Data records:
::::::::::
(** ** Strings *)
#[global] Instance malloc_frame n : Respects R (malloc n).
Proof. unfold malloc. frame_solve. Qed.
#[global] Instance put8_frame b i v : Respects R (put8 b i v).
Proof. unfold put8. frame_solve. Qed.
#[global] Instance put16_frame b i v : Respects R (put16 b i v).
Proof. unfold put16. frame_solve. Qed.
#[global] Instance put_words_frame ws : forall b i, Respects R (put_words b i ws).
Proof. induction ws as [|w ws IH]; intros b i; cbn [put_words]; apply _. Qed.
#[global] Instance get_into_frame b i a off cnt : Respects R (get_into b i a off cnt).
Proof. unfold get_into. apply _. Qed.
#[global] Instance put_chars_frame n : forall b i a, Respects R (put_chars n b i a).
Proof. induction n as [|n IH]; intros b i a; cbn [put_chars]; apply _. Qed.
#[global] Instance save_buffer_frame a b n : Respects R (save_buffer a b n).
Proof. unfold save_buffer. apply _. Qed.
#[global] Instance then_pass_frame {A} (rb : Z * A) k : (forall b, Respects R (k b)) -> Respects R (then_pass rb k).
Proof. intros H. unfold then_pass. apply _. Qed.
#[global] Instance str_len_frame wrap f a : Respects R (str_len wrap f a).
Proof. unfold str_len, str_step. frame_solve. Qed.
#[global] Instance is_str_frame a : Respects R (is_str a).
Proof. unfold is_str. apply _. Qed.
#[global] Instance stradd_length_frame f a : Respects R (stradd_length f a).
Proof. unfold stradd_length. frame_solve. Qed.
#[global] Instance stradd_copy_frame b i a l : Respects R (stradd_copy b i a l).
Proof. unfold stradd_copy. frame_solve. Qed.
#[global] Instance terminate_frame b l : Respects R (terminate b l).
Proof. unfold terminate. frame_solve. Qed.
#[global] Instance stradd_ins_frame f : Respects R (run_ci_stradd_ins f).
Proof. unfold run_ci_stradd_ins. apply powered_frame. frame_solve. Qed.
#[global] Instance strlen_ins_frame f : Respects R (run_ci_strlen_ins f).
Proof. unfold run_ci_strlen_ins. apply powered_frame. frame_solve. Qed.
#[global] Instance strright_ins_frame : Respects R run_ci_strright_ins.
Proof. unfold run_ci_strright_ins, take_part. apply powered_frame. frame_solve. Qed.
#[global] Instance strleft_ins_frame : Respects R run_ci_strleft_ins.
Proof. unfold run_ci_strleft_ins, take_part. apply powered_frame. frame_solve. Qed.
#[global] Instance read_pairs_frame n : forall b i a st, Respects R (read_pairs n b i a st).
Proof. induction n as [|n IH]; intros b i a st; cbn [read_pairs]; apply _. Qed.
#[global] Instance midr_read_frame b a st l : Respects R (midr_read b a st l).
Proof. unfold midr_read. frame_solve. Qed.
#[global] Instance strmidr_ins_frame f : Respects R (run_ci_strmidr_ins f).
Proof. unfold run_ci_strmidr_ins. apply powered_frame. frame_solve. Qed.
#[global] Instance midw_rest_frame b a st r d : Respects R (midw_rest b a st r d).
Proof. unfold midw_rest. frame_solve. Qed.
#[global] Instance strmidw_copy_frame pc st src dest rep : Respects R (strmidw_copy pc st src dest rep).
Proof. unfold strmidw_copy. frame_solve. Qed.
#[global] Instance strmidw_ins_frame f : Respects R (run_ci_strmidw_ins f).
Proof. unfold run_ci_strmidw_ins. apply powered_frame. frame_solve. Qed.
#[global] Instance strinstr_ins_frame f : Respects R (run_ci_strinstr_ins f).
Proof. unfold run_ci_strinstr_ins. apply powered_frame. frame_solve. Qed.
#[global] Instance strmov_ins_frame f : Respects R (run_ci_strmov_ins f).
Proof. unfold run_ci_strmov_ins. apply powered_frame. frame_solve. Qed.

(** ** Calendar, instances, master control and steps *)
#[global] Instance trd_words_frame n : forall i a, Respects R (trd_words n i a).
Proof. induction n as [|n IH]; intros i a; cbn [trd_words]; unfold trd_word; frame_solve. Qed.
#[global] Instance trd_ins_frame : Respects R run_ci_trd_ins.
Proof. unfold run_ci_trd_ins. frame_solve. Qed.
#[global] Instance three_words_frame a k : (forall l, Respects R (k l)) -> Respects R (three_words a k).
Proof. intros H. unfold three_words. apply _. Qed.
#[global] Instance nth_word_frame l i : Respects R (nth_word l i).
Proof. unfold nth_word. apply _. Qed.
#[global] Instance compare_triples_frame b l1 l2 : Respects R (compare_triples b l1 l2).
Proof. unfold compare_triples, save_relation. frame_solve. Qed.
#[global] Instance dcmp_ins_frame : Respects R run_ci_dcmp_ins.
Proof. unfold run_ci_dcmp_ins. frame_solve. Qed.
#[global] Instance tcmp_ins_frame : Respects R run_ci_tcmp_ins.
Proof. unfold run_ci_tcmp_ins. frame_solve. Qed.
#[global] Instance htos_ins_frame : Respects R run_ci_htos_ins.
Proof. unfold run_ci_htos_ins. frame_solve. Qed.
#[global] Instance stoh_ins_frame : Respects R run_ci_stoh_ins.
Proof. unfold run_ci_stoh_ins. frame_solve. Qed.
#[global] Instance get_hour_frame i : Respects R (get_hour i).
Proof. unfold get_hour. frame_solve. Qed.
#[global] Instance set_hour_frame i h : Respects R (set_hour i h).
Proof. unfold set_hour. frame_solve. Qed.
#[global] Instance hour_ins_frame : Respects R run_ci_hour_ins.
Proof. unfold run_ci_hour_ins. frame_solve. Qed.
#[global] Instance get_duty_frame i : Respects R (get_duty i).
Proof. unfold get_duty. frame_solve. Qed.
#[global] Instance set_duty_frame i u : Respects R (set_duty i u).
Proof. unfold set_duty. frame_solve. Qed.
#[global] Instance duty_ins_frame : Respects R run_ci_duty_ins.
Proof. unfold run_ci_duty_ins, set_SM. frame_solve. Qed.
#[global] Instance clean_simple_frame p : Respects R (clean_simple p).
Proof. unfold clean_simple, clean_output, clean_coil. frame_solve. Qed.
#[global] Instance mod_sfc_frame f : Respects R (mod_sfc f).
Proof. unfold mod_sfc. frame_solve. Qed.
#[global] Instance get_sfc_frame {A} (f : plc_sfc_run_status_info_st -> A) : Respects R (get_sfc f).
Proof. unfold get_sfc. frame_solve. Qed.
#[global] Instance set_StlNum_frame i v : Respects R (set_StlNum i v).
Proof. unfold set_StlNum. frame_solve. Qed.
#[global] Instance get_StlNum_frame i : Respects R (get_StlNum i).
Proof. unfold get_StlNum. frame_solve. Qed.
#[global] Instance stl_series_frame n : forall i a, Respects R (stl_series n i a).
Proof. induction n as [|n IH]; intros i a; cbn [stl_series]; frame_solve. Qed.
#[global] Instance bus_meet_frame : Respects R plc_stl_bus_meet_analyse.
Proof. unfold plc_stl_bus_meet_analyse. frame_solve. Qed.
#[global] Instance all_on_frame n : forall i, Respects R (all_on n i).
Proof. induction n as [|n IH]; intros i; cbn [all_on]; frame_solve. Qed.
#[global] Instance steps_off_frame : Respects R steps_off.
Proof. unfold steps_off. frame_solve. Qed.
#[global] Instance set_s_ins_frame : Respects R run_ci_set_s_ins.
Proof. unfold run_ci_set_s_ins, target_step. frame_solve. Qed.
#[global] Instance out_s_ins_frame : Respects R run_ci_out_s_ins.
Proof. unfold run_ci_out_s_ins, target_step. frame_solve. Qed.
#[global] Instance rst_s_ins_frame : Respects R run_ci_rst_s_ins.
Proof. unfold run_ci_rst_s_ins, target_step. frame_solve. Qed.
#[global] Instance ret_ins_frame : Respects R run_ci_ret_ins.
Proof. unfold run_ci_ret_ins. frame_solve. Qed.
End data.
::::::::::
Retype the lines above, keeping every character.

= ANSWER FOR THE TASK =
(** ** Strings *)
#[global] Instance malloc_frame n : Respects R (malloc n).
Proof. unfold malloc. frame_solve. Qed.
#[global] Instance put8_frame b i v : Respects R (put8 b i v).
Proof. unfold put8. frame_solve. Qed.
#[global] Instance put16_frame b i v : Respects R (put16 b i v).
Proof. unfold put16. frame_solve. Qed.
#[global] Instance put_words_frame ws : forall b i, Respects R (put_words b i ws).
Proof. induction ws as [|w ws IH]; intros b i; cbn [put_words]; apply _. Qed.
#[global] Instance get_into_frame b i a off cnt : Respects R (get_into b i a off cnt).
Proof. unfold get_into. apply _. Qed.
#[global] Instance put_chars_frame n : forall b i a, Respects R (put_chars n b i a).
Proof. induction n as [|n IH]; intros b i a; cbn [put_chars]; apply _. Qed.
#[global] Instance save_buffer_frame a b n : Respects R (save_buffer a b n).
Proof. unfold save_buffer. apply _. Qed.
#[global] Instance then_pass_frame {A} (rb : Z * A) k : (forall b, Respects R (k b)) -> Respects R (then_pass rb k).
Proof. intros H. unfold then_pass. apply _. Qed.
#[global] Instance str_len_frame wrap f a : Respects R (str_len wrap f a).
Proof. unfold str_len, str_step. frame_solve. Qed.
#[global] Instance is_str_frame a : Respects R (is_str a).
Proof. unfold is_str. apply _. Qed.
#[global] Instance stradd_length_frame f a : Respects R (stradd_length f a).
Proof. unfold stradd_length. frame_solve. Qed.
#[global] Instance stradd_copy_frame b i a l : Respects R (stradd_copy b i a l).
Proof. unfold stradd_copy. frame_solve. Qed.
#[global] Instance terminate_frame b l : Respects R (terminate b l).
Proof. unfold terminate. frame_solve. Qed.
#[global] Instance stradd_ins_frame f : Respects R (run_ci_stradd_ins f).
Proof. unfold run_ci_stradd_ins. apply powered_frame. frame_solve. Qed.
#[global] Instance strlen_ins_frame f : Respects R (run_ci_strlen_ins f).
Proof. unfold run_ci_strlen_ins. apply powered_frame. frame_solve. Qed.
#[global] Instance strright_ins_frame : Respects R run_ci_strright_ins.
Proof. unfold run_ci_strright_ins, take_part. apply powered_frame. frame_solve. Qed.
#[global] Instance strleft_ins_frame : Respects R run_ci_strleft_ins.
Proof. unfold run_ci_strleft_ins, take_part. apply powered_frame. frame_solve. Qed.
#[global] Instance read_pairs_frame n : forall b i a st, Respects R (read_pairs n b i a st).
Proof. induction n as [|n IH]; intros b i a st; cbn [read_pairs]; apply _. Qed.
#[global] Instance midr_read_frame b a st l : Respects R (midr_read b a st l).
Proof. unfold midr_read. frame_solve. Qed.
#[global] Instance strmidr_ins_frame f : Respects R (run_ci_strmidr_ins f).
Proof. unfold run_ci_strmidr_ins. apply powered_frame. frame_solve. Qed.
#[global] Instance midw_rest_frame b a st r d : Respects R (midw_rest b a st r d).
Proof. unfold midw_rest. frame_solve. Qed.
#[global] Instance strmidw_copy_frame pc st src dest rep : Respects R (strmidw_copy pc st src dest rep).
Proof. unfold strmidw_copy. frame_solve. Qed.
#[global] Instance strmidw_ins_frame f : Respects R (run_ci_strmidw_ins f).
Proof. unfold run_ci_strmidw_ins. apply powered_frame. frame_solve. Qed.
#[global] Instance strinstr_ins_frame f : Respects R (run_ci_strinstr_ins f).
Proof. unfold run_ci_strinstr_ins. apply powered_frame. frame_solve. Qed.
#[global] Instance strmov_ins_frame f : Respects R (run_ci_strmov_ins f).
Proof. unfold run_ci_strmov_ins. apply powered_frame. frame_solve. Qed.

(** ** Calendar, instances, master control and steps *)
#[global] Instance trd_words_frame n : forall i a, Respects R (trd_words n i a).
Proof. induction n as [|n IH]; intros i a; cbn [trd_words]; unfold trd_word; frame_solve. Qed.
#[global] Instance trd_ins_frame : Respects R run_ci_trd_ins.
Proof. unfold run_ci_trd_ins. frame_solve. Qed.
#[global] Instance three_words_frame a k : (forall l, Respects R (k l)) -> Respects R (three_words a k).
Proof. intros H. unfold three_words. apply _. Qed.
#[global] Instance nth_word_frame l i : Respects R (nth_word l i).
Proof. unfold nth_word. apply _. Qed.
#[global] Instance compare_triples_frame b l1 l2 : Respects R (compare_triples b l1 l2).
Proof. unfold compare_triples, save_relation. frame_solve. Qed.
#[global] Instance dcmp_ins_frame : Respects R run_ci_dcmp_ins.
Proof. unfold run_ci_dcmp_ins. frame_solve. Qed.
#[global] Instance tcmp_ins_frame : Respects R run_ci_tcmp_ins.
Proof. unfold run_ci_tcmp_ins. frame_solve. Qed.
#[global] Instance htos_ins_frame : Respects R run_ci_htos_ins.
Proof. unfold run_ci_htos_ins. frame_solve. Qed.
#[global] Instance stoh_ins_frame : Respects R run_ci_stoh_ins.
Proof. unfold run_ci_stoh_ins. frame_solve. Qed.
#[global] Instance get_hour_frame i : Respects R (get_hour i).
Proof. unfold get_hour. frame_solve. Qed.
#[global] Instance set_hour_frame i h : Respects R (set_hour i h).
Proof. unfold set_hour. frame_solve. Qed.
#[global] Instance hour_ins_frame : Respects R run_ci_hour_ins.
Proof. unfold run_ci_hour_ins. frame_solve. Qed.
#[global] Instance get_duty_frame i : Respects R (get_duty i).
Proof. unfold get_duty. frame_solve. Qed.
#[global] Instance set_duty_frame i u : Respects R (set_duty i u).
Proof. unfold set_duty. frame_solve. Qed.
#[global] Instance duty_ins_frame : Respects R run_ci_duty_ins.
Proof. unfold run_ci_duty_ins, set_SM. frame_solve. Qed.
#[global] Instance clean_simple_frame p : Respects R (clean_simple p).
Proof. unfold clean_simple, clean_output, clean_coil. frame_solve. Qed.
#[global] Instance mod_sfc_frame f : Respects R (mod_sfc f).
Proof. unfold mod_sfc. frame_solve. Qed.
#[global] Instance get_sfc_frame {A} (f : plc_sfc_run_status_info_st -> A) : Respects R (get_sfc f).
Proof. unfold get_sfc. frame_solve. Qed.
#[global] Instance set_StlNum_frame i v : Respects R (set_StlNum i v).
Proof. unfold set_StlNum. frame_solve. Qed.
#[global] Instance get_StlNum_frame i : Respects R (get_StlNum i).
Proof. unfold get_StlNum. frame_solve. Qed.
#[global] Instance stl_series_frame n : forall i a, Respects R (stl_series n i a).
Proof. induction n as [|n IH]; intros i a; cbn [stl_series]; frame_solve. Qed.
#[global] Instance bus_meet_frame : Respects R plc_stl_bus_meet_analyse.
Proof. unfold plc_stl_bus_meet_analyse. frame_solve. Qed.
#[global] Instance all_on_frame n : forall i, Respects R (all_on n i).
Proof. induction n as [|n IH]; intros i; cbn [all_on]; frame_solve. Qed.
#[global] Instance steps_off_frame : Respects R steps_off.
Proof. unfold steps_off. frame_solve. Qed.
#[global] Instance set_s_ins_frame : Respects R run_ci_set_s_ins.
Proof. unfold run_ci_set_s_ins, target_step. frame_solve. Qed.
#[global] Instance out_s_ins_frame : Respects R run_ci_out_s_ins.
Proof. unfold run_ci_out_s_ins, target_step. frame_solve. Qed.
#[global] Instance rst_s_ins_frame : Respects R run_ci_rst_s_ins.
Proof. unfold run_ci_rst_s_ins, target_step. frame_solve. Qed.
#[global] Instance ret_ins_frame : Respects R run_ci_ret_ins.
Proof. unfold run_ci_ret_ins. frame_solve. Qed.
End data.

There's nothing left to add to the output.